◆ Work instructions
In the data below, find the line containing "destruct (Hf (Z.of_nat", then set down that line and every later line up to and including the line containing "eapply yields_bind; [apply (last_bytes_ok", exactly.
(Extracted records Opens)
Lemma last_bytes_ok count i at_index v a0 a :
  i < 4 -> Z.of_nat count <= i + 1 -> 0 <= at_index -> at_index + 4 <= zlen a -> same_bytes a0 a ->
  yields (last_bytes count i at_index v a) (fun r => same_bytes a0 (snd r)).
Proof.
  intros Hi Hc Hat. revert i v a Hi Hc.
  induction count as [|count IH]; intros i v a Hi Hc Hl Hs; cbn [last_bytes]; [done|].
  apply yields_put; [lia|]. intros a' Hp Hl'. apply IH; try lia.
  eapply same_bytes_put; [done|apply wrap_u_byte|done].
Qed.

Lemma DoIPv4AddressToNumber_ok host at_index a :
  inside spec host -> 0 <= at_index -> at_index + 4 <= zlen a ->
  yields (DoIPv4AddressToNumber spec host at_index a)
    (fun '(f, a', n) => same_bytes a a').
Proof.
  intros Hh Hat Ha. unfold DoIPv4AddressToNumber.
  eapply yields_bind; [by apply DoFindIPv4Components_ok|]. intros [ok cs] Hcs. cbn [fst snd] in Hcs.
  destruct ok; [|done]. cbn [negb]. destruct (Hcs eq_refl) as [Hl Hf].
  assert (Hall : Forall (fun c => inside spec c \/ len c = -1) cs).
  { apply Forall_lookup. intros k c Hc. apply lookup_lt_Some in Hc as Hk.
    destruct (Hf (Z.of_nat k)) as (c' & Hc' & [Hg _]); [unfold zlen in Hl; lia|].
    unfold get in Hc'. rewrite (proj2 (Z.ltb_ge _ 0)), Nat2Z.id in Hc' by lia. congruence. }
  eapply yields_bind.
  { apply values_loop_ok; [done| |cbn; lia]. unfold numbers_ok. cbn. split; [done|]. split; [lia|]. lia. }
  intros [n|f]; [|done]. intros (Hn & _ & Hfirst).
  destruct (broken n) eqn:Hb; [done|].
  assert (1 <= existing_components n).
  { destruct (Hf 0) as (c & Hc & [_ Hpos]); [lia|]. eauto. }
  pose proof Hn as (_ & He & _).
  eapply yields_bind; [apply (first_bytes_ok n _ _ _ a a); try done; lia|].
  intros [fits a'] [Hs' Hl']. cbn [snd] in *. destruct fits; [|done]. cbn [negb].
  destruct (value_at_ok n (existing_components n - 1) Hn Hb) as (v & -> & _); [lia|].
  cbn [mbind res_bind].
  eapply yields_bind; [apply (last_bytes_ok _ _ _ _ a a'); try done; lia|].
  intros [lv a''] Hs''. cbn [snd] in Hs''. by case_if.
Qed.
End ipv4.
(Extracted records Closes)
◆ Exercise answer
    destruct (Hf (Z.of_nat k)) as (c' & Hc' & [Hg _]); [unfold zlen in Hl; lia|].
    unfold get in Hc'. rewrite (proj2 (Z.ltb_ge _ 0)), Nat2Z.id in Hc' by lia. congruence. }
  eapply yields_bind.
  { apply values_loop_ok; [done| |cbn; lia]. unfold numbers_ok. cbn. split; [done|]. split; [lia|]. lia. }
  intros [n|f]; [|done]. intros (Hn & _ & Hfirst).
  destruct (broken n) eqn:Hb; [done|].
  assert (1 <= existing_components n).
  { destruct (Hf 0) as (c & Hc & [_ Hpos]); [lia|]. eauto. }
  pose proof Hn as (_ & He & _).
  eapply yields_bind; [apply (first_bytes_ok n _ _ _ a a); try done; lia|].
  intros [fits a'] [Hs' Hl']. cbn [snd] in *. destruct fits; [|done]. cbn [negb].
  destruct (value_at_ok n (existing_components n - 1) Hn Hb) as (v & -> & _); [lia|].
  cbn [mbind res_bind].
  eapply yields_bind; [apply (last_bytes_ok _ _ _ _ a a'); try done; lia|].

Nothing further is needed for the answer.